(* ===== verification/MasterKeys.v ===== *)
(** * Master keys and committee rotation ([crates/key-server/src/master_keys.rs])

    The key material of a server in its three modes, how it is loaded from the
    environment, and which key answers for a package or a key server. In
    committee mode, the committee version is shared with a background task
    ([Server::spawn_committee_version_updater] in [server.rs], modelled at the
    end) and decides between the two shares of a rotation. *)

From Stdlib Require Import NArith Lia.
From stdpp Require Import pretty.
From S2P Require Import Prelude Primitives Ibe Common Chain RpcClient Options.

Definition MASTER_KEY_ENV_VAR : string := "MASTER_KEY".

Section master_keys.
  Context {env : Environment} {encs : Encodings} {sym : Symmetric} {crv : Curve}
    {semver : SemVer} {profile : BuildProfile}.

Definition load_master_share (version : N) : outcome string MasterKey :=
  map_err (λ e, "Expected MASTER_SHARE_V" +:+ pretty version +:+ ": " +:+ e)
    (decode_master_key prefixed_hex ("MASTER_SHARE_V" +:+ pretty version)).

Inductive CommitteeKeyState : Type :=
  | KeyActive (master_share : MasterKey)
  | KeyRotation (master_share : option MasterKey) (next_master_share : MasterKey)
      (target_version : N).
────────────────────
Give again, exactly as written, the lines running from the first line of the data above through the line that contains "The key material".

■ RESPONSE TO THIS TASK:
(* ===== verification/MasterKeys.v ===== *)
(** * Master keys and committee rotation ([crates/key-server/src/master_keys.rs])

    The key material of a server in its three modes, how it is loaded from the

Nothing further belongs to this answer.